Colposcopy may be recommended if you have:
• An identified abnormality on the cervix
• Bleeding after intercourse
• Bleeding between periods
• Persistent vaginal discharge
Vulvoscopy is an examination of the vulva skin surface of the perineum and labia and vaginal opening using a magnifying lens system (colposcope). This allows the Doctor to look at cell changes on the vulva.
When is a Vulvoscopy Required?
A vulvoscopy may be recommended if you have:
• Vulva pain or soreness
• Any visible abnormalities such as lesions or skin whitening
• Vulval pain during sexual intercourse
• Itching / Burning
How is a Vulvoscopy Performed?
- A Colposcope (medical microscope) is used to magnify the area (this is not inserted into the body) so any abnormal changes may be seen clearly by the Doctor. If during the examination abnormal cells are detected, a small biopsy (tissue sample) will be taken under local anaesthetic to be examined for abnormal cells.

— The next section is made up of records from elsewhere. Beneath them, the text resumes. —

(* ===== verification/Mem.v ===== *)
(** The allocator behind every object of BoringSSL and its string functions
    (src/ios/Pods/BoringSSL-GRPC/src/crypto/mem.c), over a store of the C
    library's blocks.  A pointer is a block and an offset, NULL is [None]; the
    bytes before an object that [OPENSSL_malloc] gives out hold its size.  The
    theorems: the functions implement a map from objects to their contents,
    nothing but zeros is given back to the C library, and [OPENSSL_realloc]
    discharges the interface [Allocator] that the other components rely on. *)
From Stdlib Require Import ZArith Lia Bool.
From coqutil Require Import Byte Word.LittleEndianList.
From stdpp Require Import base list numbers gmap.
From S2P Require Import Prelude Alloc.
Local Open Scope Z_scope.
Local Open Scope c_scope.

(** ** The C library's allocator and its blocks *)

(** [malloc] gives out blocks with any contents; [free] takes a block back with
    what it holds at that time. *)
Class CLibrary (A : Type) := {
  c_malloc : A -> Z -> option (list byte) * A;
  c_malloc_length : forall a n bs a', 0 <= n -> c_malloc a n = (Some bs, a') -> zlen bs = n;
  c_free : A -> list byte -> A;
}.
(* ===== verification/CbsSpec.v ===== *)
(** What the byte-string reader promises: every operation returns a prefix of
    the window and leaves the rest, the DER header parser accepts exactly the
    canonical headers, the BER parser extends it, and the ASN.1 value readers
    return the value the contents denote and refuse every other encoding. *)
From Stdlib Require Import ZArith Lia Bool.
From coqutil Require Import Byte Word.LittleEndianList.
From stdpp Require Import base list numbers.
From S2P Require Import Prelude Cbs.
Local Open Scope Z_scope.
Local Open Scope c_scope.

(** ** The reading interface *)

(** [m] takes exactly [bs] off the front of the window and returns [a]. *)
Class Reads {A} (m : R A) (bs : list byte) (a : A) : Prop :=
  reads : forall rest, m (bs ++ rest) = (Ok a, rest).

Lemma reads_ret {A} (a : A) : Reads (ret a) [] a.
Proof. intros rest. reflexivity. Qed.

Lemma reads_bind {A B} (m : R A) (k : A -> R B) bs1 bs2 a b :
  Reads m bs1 a -> Reads (k a) bs2 b -> Reads (bind m k) (bs1 ++ bs2) b.
Proof. intros H1 H2 rest. unfold bind. rewrite <- app_assoc, H1. apply H2. Qed.

Lemma reads_map {A B} (m : R A) (f : A -> B) bs a :
  Reads m bs a -> Reads (x <- m ;; ret (f x)) bs (f a).
Proof. intros H rest. unfold bind. rewrite H. reflexivity. Qed.

Lemma bytes_at_Ok {S} (data : list byte) n (s : S) : n <= zlen data -> bytes_at data n s = (Ok (ztake n data), s).
Proof. intros H. unfold bytes_at. rewrite (proj2 (Z.leb_le n (zlen data)) H). reflexivity. Qed.
(* ===== verification/CbbSpec.v ===== *)
(** What the byte-string writer promises.  The abstract state of a writer is
    the stack of the contents of its open children; the concrete buffer, with
    its placeholders, moved contents and reallocations, refines it: every
    operation either behaves as on the stack or marks the writer as failed, and
    it does not fail while memory lasts, or a buffer of fixed size has room, and
    the lengths fit their prefixes. *)
From Stdlib Require Import ZArith Lia Bool.
From coqutil Require Import Byte Word.LittleEndianList.
From stdpp Require Import base list numbers sorting.
From S2P Require Import Prelude Alloc Cbs CbsSpec Cbb.
Local Open Scope Z_scope.
Local Open Scope c_scope.

Section spec.
Context {A : Type} {AL : Allocator A}.
Notation W := (M (CBB A)).

(** ** Running a writer operation *)

Definition has_base (st : CBB A) : Prop := base st <> None.
Definition failed (st : CBB A) : Prop := exists b, base st = Some b /\ error b = true.

(** [m] never reaches undefined behaviour; when it succeeds [Q] holds, and
    when it fails [F] holds and the resources [Res] were not available. *)
Definition wp (F : CBB A -> Prop) {B} (m : W B) (Res : Prop) (Q : B -> CBB A -> Prop) (st : CBB A) : Prop :=
  match m st with
  | (Ok a, st1) => Q a st1
  | (Fail, st1) => F st1 /\ ~ Res
  | (Stuck, _) => False
  end.

Lemma run_bind F {B C} (m : W B) (k : B -> W C) Res Q st :
  wp F m Res (fun a => wp F (k a) Res Q) st -> wp F (bind m k) Res Q st.
Proof. unfold wp, bind. destruct (m st) as [[a| |] st1]; auto. Qed.

Lemma run_ret F {B} (a : B) Res Q st : Q a st -> wp F (ret a) Res Q st.
Proof. auto. Qed.

Lemma run_mono F1 F2 {B} (m : W B) (Res1 Res2 : Prop) Q1 Q2 st :
  wp F1 m Res1 Q1 st -> (forall st', F1 st' -> F2 st') -> (Res2 -> Res1) ->
  (forall a st', Q1 a st' -> Q2 a st') -> wp F2 m Res2 Q2 st.
Proof. unfold wp. destruct (m st) as [[a| |] st1]; intuition. Qed.

Lemma wp_on_err {B} (m : W B) Res Q st : wp has_base m Res Q st -> wp failed (on_err m) Res Q st.
Proof.
  unfold wp, on_err. destruct (m st) as [[a| |] st1]; auto. intros [H1 H2]. split; [|exact H2].
  unfold failed, mark_error, has_base in *. cbn. destruct (base st1) as [b|]; [|contradiction].
  exists (set_error b). auto.
Qed.

Lemma failed_has_base st : failed st -> has_base st.
Proof. intros (b & E & _). unfold has_base. congruence. Qed.

Lemma wp_weak {B} (m : W B) Res Q st : wp failed m Res Q st -> wp has_base m Res Q st.
Proof. intros H. eapply run_mono; eauto using failed_has_base. Qed.

Lemma run_fail F {B} (Res : Prop) (Q : B -> CBB A -> Prop) st : F st -> ~ Res -> wp F fail Res Q st.
Proof. unfold wp. cbn. auto. Qed.

(** ** The buffer *)

(** What is known of the block: whether it can be resized, and a number of bytes
    for which it has room as it is. *)
Record space := mk_space { resizable : bool; room : Z }.

(** The first [len] bytes of the block are [bs], and the block is as [r] says. *)
Definition mem (r : space) (bs : list byte) (st : CBB A) : Prop :=
  exists b, base st = Some b /\ error b = false /\ can_resize b = resizable r /\ zlen (buf b) = cap b /\
    0 <= len b <= cap b /\ room r <= cap b < 2 ^ 64 /\ ztake (len b) (buf b) = bs.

- A Vulvoscopy will show whether or not treatment is needed. If treatment is required this is usually carried out under local anesthetic in the clinic once the biopsy results are available. If the area is widespread or treatment such as laser is required this is done under general anaesthetic as an inpatient in hospital.
Leep & Cryotherapy
Inexpensive, easy to perform, tolerated well by patients, OPD Procedue, No Anaesthesia
Nitrous oxide & CO2--- -22oC
Cells are destroyed by (cold) thermal damage 3 minute freeze/ 1 minute thaw/ 3 minute freeze
Intracellular water crystallization & cell burst
Ice ball-5-7 mm beyond lesion , depth >=5mm
Loop electrosurgical excision procedure.- Loop electrosurgical excision procedure (LEEP) uses a wire loop heated by electric current to remove cells and tissue as part of the diagnosis and treatment for abnormal or cancerous conditions in a woman’s lower genital tract.
Two vaccines –Gardasil & Cervarix are available for cervical cancer prevention for age group 9-45 yrs. With this vaccine, teenagers and young women can now be 100% protected against infection with the two viruses most commonly linked to cervical smear abnormalities and cervical cancer itself (Human Papilloma Virus 16 and 18).
Cervarix (GSK) protects againts 16 and 18 HPV strains.
Gardasil (MSD) also protects against the less common HPV strains 6 and 11 apart from 16 & 18 that can also occasionally cause smear problems, and infection with genital warts, a sexually transmitted infection.
The vaccine is given in 3 doses over a six month period.